Your goal —
When the line containing "intros Hctx. unfold" appears in the data below, begin copying there and stop only after the line containing "destruct (checkRateLimit o".

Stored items
(** C29: the client. A request whose body cannot be read, that the limiter
    refuses or that the breaker rejects ends with that error and without an
    attempt. Otherwise at most [Attempts] attempts are made (one for a body
    that cannot be rewound), each one after a failure that allows a retry; the
    loop ends on every branch as the code says; the responses that are closed
    are exactly those that are not returned; and the breaker, for any
    implementation of it, hands on the result and is told of it. Every attempt
    sends the complete body as long as [GetBody] does not fail. *)
Theorem client_pipeline o w key body rd ctxErr now1 ctxErr2 now2 :
  contextError ctxErr2 →
  let '(res, tr, o') := RoundTrip o w key body rd ctxErr now1 ctxErr2 now2 in
  let idle e := res = inr e ∧ tr = trace0 in
  match prepareRequestBody body with
  | inr e => idle e ∧ o' = o
  | inl body1 =>
      match checkRateLimit o key rd with
      | (Some e, o1) => e = ErrRateLimited ∧ idle e ∧ circuitBreaker o' = circuitBreaker o
      | (None, o1) =>
          let made := attempted (retryCfg o) w body1 0 (clientAttempts (retryCfg o) body1)
                        res (sent tr) (closedBodies tr) in
          match circuitBreaker o with
          | None => made ∧ o' = o1
          | Some b =>
              match enter b ctxErr now1 with
              | (inl e, b1) => idle e ∧ circuitBreaker o' = Some b1
              | (inr isProbe, b1) =>
                  made ∧ circuitBreaker o' = Some (leave b1 isProbe (Returned (breakerError res)) ctxErr2 now2).2
              end
          end
      end
  end ∧
  (rewinds body → Forall (λ b, b = bodyContent body) (sent tr)).
Proof.
  intros Hctx. unfold RoundTrip. destruct (prepareRequestBody body) as [body1|e] eqn:Eb; [|by repeat split].
  apply prepare_spec in Eb as [Hcontent Hrew]. rewrite <-Hcontent.
  pose proof (checkRateLimit_spec o key rd) as Hlim.
  destruct (checkRateLimit o key rd) as [[e|] o1]; destruct Hlim as (Hcfg & Hcb & He).
  { destruct He as [?|[= ->]]; [done|]. repeat split; done. }
  rewrite Hcfg, Hcb. pose proof (executeRetries_spec (retryCfg o) w body1) as Hatt.
  destruct (executeRetries (retryCfg o) w body1) as [r tr].
  assert (rewinds body → Forall (λ b, b = bodyContent body1) (sent tr)) as Hbodies.
  { intros Hr. eapply attempted_bodies; [done|lia|lia|by apply Hrew]. }
  destruct (circuitBreaker o) as [b|]; [|done].
  destruct (enter b ctxErr now1) as [[e|isProbe] b1] eqn:Ee.
  - unfold roundTripCircuitBreaker. rewrite Ee. by repeat split.
  - by rewrite (breaker_transparent b r tr ctxErr now1 ctxErr2 now2 isProbe b1 Hctx Ee).
Qed.
End pipeline.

Your response —
  intros Hctx. unfold RoundTrip. destruct (prepareRequestBody body) as [body1|e] eqn:Eb; [|by repeat split].
  apply prepare_spec in Eb as [Hcontent Hrew]. rewrite <-Hcontent.
  pose proof (checkRateLimit_spec o key rd) as Hlim.
  destruct (checkRateLimit o key rd) as [[e|] o1]; destruct Hlim as (Hcfg & Hcb & He).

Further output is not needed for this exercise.